Expensive Australian Tech Darlings Hit as COVID-19 Fears Take Hold

(Valuations as at 11:00 AM 9/3/2020)

This post is not financial advice, and you should click here to read our detailed disclaimer.

With widespread falls across the ASX, many popular local technology companies have experienced significant falls in valuations over the past few weeks.   After such significant falls in comparison to their US counterparts, have they reached fair value?  This article compares current valuations against their US counterparts.      

The ASX listed companies reviewed: 

Altium (ALU):  Leader in Computer Chip design software  

Nearmap (NEA):  Leader in geospatial mapping software platform  

Xero (XRO): Accounting software platform  

ELMO Software (ELO): HR software platform  

EML Payments (EML): Payments platform  

Wisetech (WTC):  Logistics software platform  

Pushpay (PPH): church giving / engagement / management platform 

Volpara (VHT): Breast screening software platform  

Promedicus (PME): Medical imagery visualization platform 

The US listed companies reviewed are: 

Square Inc (SQ) – Leading fintech platform  

Alteryx (AYX): Leading data analytic platform  

Crowdstrike (CRWD): Leading endpoint security platform  

MongoDB (MDB): Leading NoSQL Database platform  

Tradedesk (TTD): Leading buy side advertising platform  

Atlassian (TEAM): Leading collaboration/developer platform  

Datadog (DDOG) – Leading IT monitoring platform  

Stone Co. (STNE) – Leading fintech platform  

OKTA (OKTA) – leading identity management platform  

EV/S to Growth Comparison 

The image above illustrates that the US listed cohort have significantly higher revenue growth rates, however, this graph does not take into account business profitability.   I have assessed business profitability, by applying an adjusted operating cashflow vs organic growth rate, which is shown in the image below.  For my Adjusted cashflow, I have deducted stock based compensation, software expenses, and capture costs (NEA) from operating cashflow.

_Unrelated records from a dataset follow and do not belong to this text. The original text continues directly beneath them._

Lemma lookup_NoDup (k : string) (c : counts) (m : stats_map) :
  NoDup (map fst m) -> In (k, c) m -> assoc_lookup k m = Some c.
Proof.
  induction m as [|[k0 c0] m IH]; simpl; intros Hnd Hin; [tauto|].
  inversion Hnd as [|? ? Hnot Hnd']; subst.
  destruct Hin as [Heq|Hin].
  - injection Heq as -> ->. now rewrite String.eqb_refl.
  - destruct (String.eqb k k0) eqn:E.
    + apply String.eqb_eq in E. subst k0. exfalso. apply Hnot.
      change k with (fst (k, c)). now apply in_map.
    + now apply IH.
Qed.

Lemma first_seen_In (k : string) (l : list string) :
  In k (first_seen l) <-> In k l.
Proof.
  induction l as [|k0 l IH]; simpl; [tauto|].
  rewrite filter_In, IH. split.
  - intros [H|[H _]]; auto.
  - intros [H|H]; auto.
    destruct (String.eqb k0 k) eqn:E.
    + apply String.eqb_eq in E. auto.
    + right. now split.
Qed.

Lemma first_seen_NoDup (l : list string) : NoDup (first_seen l).
Proof.
  induction l as [|k l IH]; simpl; constructor.
  - rewrite filter_In. intros [_ H]. now rewrite String.eqb_refl in H.
  - now apply NoDup_filter.
Qed.

Section CountFacts.

Context {RT : PyRuntime}.

Lemma get_counts_count_attempt (k : string) (st : stats_map) (d : attempt) :
  get_counts k (count_attempt st d)
  = if String.eqb (attempt_key d) k
    then incr_total
           ((if attempt_correct d then incr_correct else incr_incorrect)
              (get_counts k st))
    else get_counts k st.
Proof.
  rewrite count_attempt_once, get_counts_update_item.
  now rewrite (String.eqb_sym k).
Qed.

Adjusted Operating Cashflow to Forecast Organic Growth Rate

Adjusted EV/S to Growth Comparison 

To get a better picture around valuation, I have discounted EV/S according to the cashflow as a percentage of revenue generated for the business.   The results are shown in image below:

Australian software businesses have fallen significantly in value in recent weeks. More so than their US counterparts, with a number of names approaching what this report considers fair value. Of course, with so much volatility going on at the moment, it’s hard to say how long that situation will endure.       

The question remains, whether the above names will continue to fall, and whether other company valuations will hold over the medium term.  XRO for example, is currently valued more highly than TradeDesk, despite revenue growing at a rate 15-20% below TTD, and having lower cashflow margins.   

Volpara’s valuation in particular is an outlier and is priced above hyper growth names such as Alteryx, a business with accelerating growth (+70%), yet is generating cash.    

The key consideration going forward, is how will recent events impact company outlooks.   For example, will Serko’s revenue experience a downgrade as a result in a fall in corporate travel?  


This review shows a number of Australian businesses have relatively high valuations when compared against their US listed peers, despite the recent falls in share prices.  The review highlights the need for investors to consider the potential risks that may impact future revenue growth, and operating margins, against the business valuations.  

Disclosure: The author of this piece, Sean holds shares in ALU, AD8, APT, EML, XRO, PPH, AYX, CRWD, MDB, TTD, STNE, OKTA.